A Mabe Bio tem, assim, uma filosofia profunda de sustentabilidade. “Não basta criar um material alternativo, é preciso propor uma transformação sistêmica na forma como produzimos e consumimos.” O angico representa essa visão: nasce da biodiversidade, respeita os ecossistemas e oferece uma alternativa real aos materiais tradicionais altamente poluentes.

A pesquisadora destaca que o mercado global de materiais alternativos está em expansão. Marcas como Adidas, Nike, Mercedes e BMW já demonstram interesse em soluções sustentáveis. A Mabe Bio posiciona-se estrategicamente nesse cenário, já que está desenvolvendo um material com potencial de escalabilidade e custo competitivo.

Com um biomaterial que usa insumos da floresta, a startup quer demonstrar o potencial transformador da inovação brasileira. “Acreditamos que os grandes desafios do nosso tempo serão resolvidos pela ciência, pela criatividade e por uma profunda conexão com nossos recursos naturais.”

Assim, além de fomentar a economia local, a tecnologia coloca o Brasil no mapa da inovação sustentável. A Mabe Bio ajuda a demonstrar como a ciência brasileira pode ser protagonista em soluções globais.

Projeções e expectativas

Para os próximos anos, a projeção de Maranhão é otimista: a expectativa é que, até 2030, materiais alternativos como o angico ocupem uma parcela significativa do mercado de materiais para diversos setores. “Não será uma revolução instantânea”, pondera, “mas um processo gradual de conscientização e transformação. Cada passo conta, cada escolha importa.”

O projeto tem como parceiros a Universidade de São Paulo (USP), o Instituto de Ensino e Pesquisa (Insper), a Empresa Brasileira de Pesquisa e Inovação Industrial (Embrapii), o Serviço Brasileiro de Apoio às Micro e Pequenas Empresas (Sebrae) e o Serviço Nacional de Aprendizagem Industrial (Senai). “Esse apoio é fundamental”, pontua Maranhão. “Mostra que acreditamos no poder transformador da ciência e no potencial de jovens empreendedores para resolver desafios globais.”

A Mabe Bio foi selecionada, em 2022, pelo Programa Centelha, que estimula a criação de empreendimentos inovadores e dissemina a cultura empreendedora a partir de capacitações, recursos financeiros e outros suportes.
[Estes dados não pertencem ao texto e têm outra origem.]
Fixpoint fills (es : list event) (w : world) : list Z :=
  match es with
  | [] => []
  | e :: es => fill e w ++ fills es (step e w)
  end.

(** What the attempts of a request leave alone. *)
Record quiet (s s' : server) : Prop := {
  q_present : Cache.present (cache s') = Cache.present (cache s);
  q_goodput : goodput (m s') = goodput (m s) }.

Lemma quiet_trans (s1 s2 s3 : server) : quiet s1 s2 -> quiet s2 s3 -> quiet s1 s3.
Proof. intros [] []. split; congruence. Qed.

Lemma get_present (key : Z) (c : Cache.t) : Cache.present (Cache.get key c).2 = Cache.present c.
Proof. unfold Cache.get. by destruct (bool_decide _). Qed.

Lemma get_miss (key : Z) (c : Cache.t) : Cache.present c = ∅ -> (Cache.get key c).1 = false.
Proof. intros E. unfold Cache.get. rewrite E, bool_decide_false; [done|set_solver]. Qed.

Lemma handle_quiet (key : Z) (deadline : float) (n : nat) (s : server) :
  quiet s (handle key deadline n s).2 /\
  (Cache.present (cache s) = ∅ -> forall p, (handle key deadline n s).1 = Some p -> is_hit p = false) /\
  forall p, (handle key deadline n s).1 = Some p -> is_active p = true.
Proof.
  unfold handle. destruct (match shed_limit s with Some b => b <=? inflight s | None => false end);
    [by repeat split|].
  pose proof (get_present key (cache (add_inflight 1 s))) as Hp.
  pose proof (get_miss key (cache (add_inflight 1 s))) as Hm.
  destruct (Cache.get _ _) as [hit c]. cbn [fst snd] in *. destruct hit; [|destruct (Database.locked _)];
    cbn [fst snd]; (split; [by split|]); (split; [intros E p [= <-]|intros p [= <-]]); try done.
  by discriminate (Hm E).
Qed.

Lemma retry_quiet (s s' : server) : retry s = Some s' -> quiet s s'.
Proof.
  unfold retry. destruct (budget s) as [t|]; [destruct (RetryBudget.withdraw t) as [[|] t']|];
    cbn [fst snd]; intros [= <-]; by split.
Qed.

Lemma attempts_quiet (key : Z) (now : nat -> float) (n : nat) (s : server) :
  quiet s (attempts key now n s).2 /\
  (Cache.present (cache s) = ∅ -> is_hit (attempts key now n s).1 = false) /\
  is_answered (attempts key now n s).1 = false.
Proof.
  revert s. induction n as [|n IH]; intros s; [by repeat split|]. cbn [attempts].
  assert (Hgo : forall s1, quiet s s1 ->
    let r := match handle key (now (S n) + CLIENT_TIMEOUT)%F n s1 with
      | (Some p, s2) => (p, s2)
      | (None, s2) => attempts key now n (count add_attempt s2)
      end in
    quiet s r.2 /\ (Cache.present (cache s) = ∅ -> is_hit r.1 = false) /\ is_answered r.1 = false).
  { intros s1 H1. destruct (handle_quiet key (now (S n) + CLIENT_TIMEOUT)%F n s1) as (Hq & Hh & Ha).
    destruct (handle _ _ _ _) as [[p|] s2]; cbn [fst snd] in *.
    - split; [by eapply quiet_trans|]. split; [|by specialize (Ha p eq_refl); destruct p].
      intros E. apply Hh; [|done]. by rewrite (q_present _ _ H1).
    - destruct (IH (count add_attempt s2)) as (Hq' & Hh' & Ha').
      assert (Hs : quiet s (count add_attempt s2)) by (eapply quiet_trans; [exact H1|by destruct Hq]).
      split; [by eapply quiet_trans|]. split; [|exact Ha']. intros E. apply Hh'. by rewrite (q_present _ _ Hs). }
  destruct (S n =? ATTEMPTS)%nat; [by apply Hgo|].
  destruct (retry s) as [s1|] eqn:Er; [by apply Hgo, retry_quiet|by repeat split].
Qed.

Definition filled (p : place) (e : wake) : list Z :=
  match p, e with
  | Querying key deadline _, Ends t _ => if (t <=? deadline)%F then [key] else []
  | _, _ => []
  end.

(** What a step does to the cache and the answers. *)
Record refills (ks : list Z) (hits0 hits1 : Z) (s s' : server) : Prop := {
  r_present : Cache.present (cache s') ⊆ Cache.present (cache s) ∪ list_to_set ks;
  r_counted : goodput (m s) + Z.of_nat (length ks) <= goodput (m s');
  r_empty : Cache.present (cache s) = ∅ -> ks = [] -> goodput (m s') + hits1 <= goodput (m s) + hits0 }.

(** A client that goes on to its next attempt. *)
Lemma retry_refills (key : Z) (now : nat -> float) (n : nat) (s0 s : server) (h : Z) :
  quiet s0 s -> 0 <= h ->
  refills [] h (bit (is_hit (attempts key now n s).1)) s0 (attempts key now n s).2.
Proof.
  intros H0 Hh. destruct (attempts_quiet key now n s) as (Hq & He & _). pose proof (quiet_trans _ _ _ H0 Hq) as [Hp Hg].
  split; [set_solver|simpl; lia|]. intros E _. rewrite He by (by rewrite (q_present _ _ H0)). cbn [bit]. lia.
Qed.

Lemma resume_refills (p : place) (e : wake) (s : server) :
  refills (filled p e) (bit (is_hit p)) (bit (is_hit (resume p e s).1)) s (resume p e s).2.
Proof.
  assert (Hsame : forall q, refills [] (bit (is_hit q)) (bit (is_hit q)) s s)
    by (intros q; split; [set_solver|simpl; lia|intros; lia]).
  destruct p as [k d n|k d n|k d n| | |], e as [|t now|now]; cbn [resume filled]; try apply Hsame.
  - unfold answer. destruct (t <=? d)%F; [|apply retry_refills; [by split|cbn; lia]].
    split; cbn; [set_solver|lia|intros; lia].
  - apply retry_refills; [by split|cbn; lia].
  - destruct (0 <? Database.value (db s)); [|apply Hsame].
    split; [set_solver|simpl; lia|intros; simpl; lia].
  - apply retry_refills; [by split|cbn; lia].
  - unfold answer. destruct (t <=? d)%F; [|apply retry_refills; [by split|cbn; lia]].
    split; cbn; [set_solver|lia|discriminate].
  - apply retry_refills; [by split|cbn; lia].
Qed.

Lemma evict_subset (picks : list Z) (c : Cache.t) : Cache.present (Cache.evict picks c) ⊆ Cache.present c.
Proof.
  revert c. unfold Cache.evict. induction picks as [|k ks IH]; intros c; [done|]. cbn [fold_left].
  etransitivity; [apply IH|]. cbn [Cache.present]. set_solver.
Qed.

Lemma step_refills (e : event) (w : world) :
  refills (fill e w) (countb is_hit (tasks w)) (countb is_hit (tasks (step e w))) (srv w) (srv (step e w)).
Proof.
  destruct e as [key now|i e| |picks| | | |]; cbn [step fill].
  - unfold client_request. assert (H0 : 0 <= countb is_hit (tasks w)) by apply countb_nonneg.
    destruct (retry_refills key now ATTEMPTS (srv w) (srv w) 0) as [H1 H2 H3]; [done|lia|].
    destruct (attempts _ _ _ _) as [p s']. cbn [fst snd tasks srv] in *. split; [done|done|].
    rewrite countb_snoc. intros E Ek. specialize (H3 E Ek). lia.
  - pose proof (resume_refills) as Hr. destruct (tasks w !! i) as [p|] eqn:Ei; [|destruct e; (split; [set_solver|simpl; lia|lia])].
    specialize (Hr p e (srv w)).
    assert (Ef : match e with Ends t _ => match p with
      | Querying key deadline _ => if (t <=? deadline)%F then [key] else [] | _ => [] end | _ => [] end = filled p e)
      by (by destruct p, e).
    rewrite Ef. destruct (resume p e (srv w)) as [p' s']. cbn [fst snd tasks srv] in *.
    destruct Hr as [H1 H2 H3]. split; [done|done|]. rewrite (countb_insert _ _ _ _ _ Ei).
    intros E Ek. specialize (H3 E Ek). lia.
  - split; cbn; [set_solver|lia|intros; lia].
  - split; cbn [srv cache set_cache]; [pose proof (evict_subset picks (cache (srv w))); set_solver|simpl; lia|intros; simpl; lia].
  - split; cbn; [set_solver|lia|intros; lia].
  - split; cbn [srv]; [cbn; set_solver|simpl; lia|intros; simpl; lia].
  - split; cbn [srv]; [cbn; set_solver|simpl; lia|intros; simpl; lia].
  - split; cbn [srv]; [cbn; set_solver|simpl; lia|].
    intros _ _. cbn [tasks m]. assert (H : countb is_hit (cancel <$> tasks w) = 0).
    { induction (tasks w) as [|p l IH]; [done|]. change (cancel <$> p :: l) with (cancel p :: (cancel <$> l)).
      rewrite countb_cons, IH. by destruct p. }
    rewrite H. pose proof (countb_nonneg is_hit (tasks w)). lia.
Qed.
Em 2023, recebeu o prêmio Fashion Futures, criado pelo Instituto C&A para celebrar iniciativas transformadoras no setor de moda, e o Prêmio José Eduardo Ermírio de Moraes, do Insper. Existe, no mercado, um movimento amplo de investimento em soluções científicas para desafios ambientais. “Cada reconhecimento valida o trabalho desenvolvido, bem como oferece mais possibilidades de crescimento e desenvolvimento.”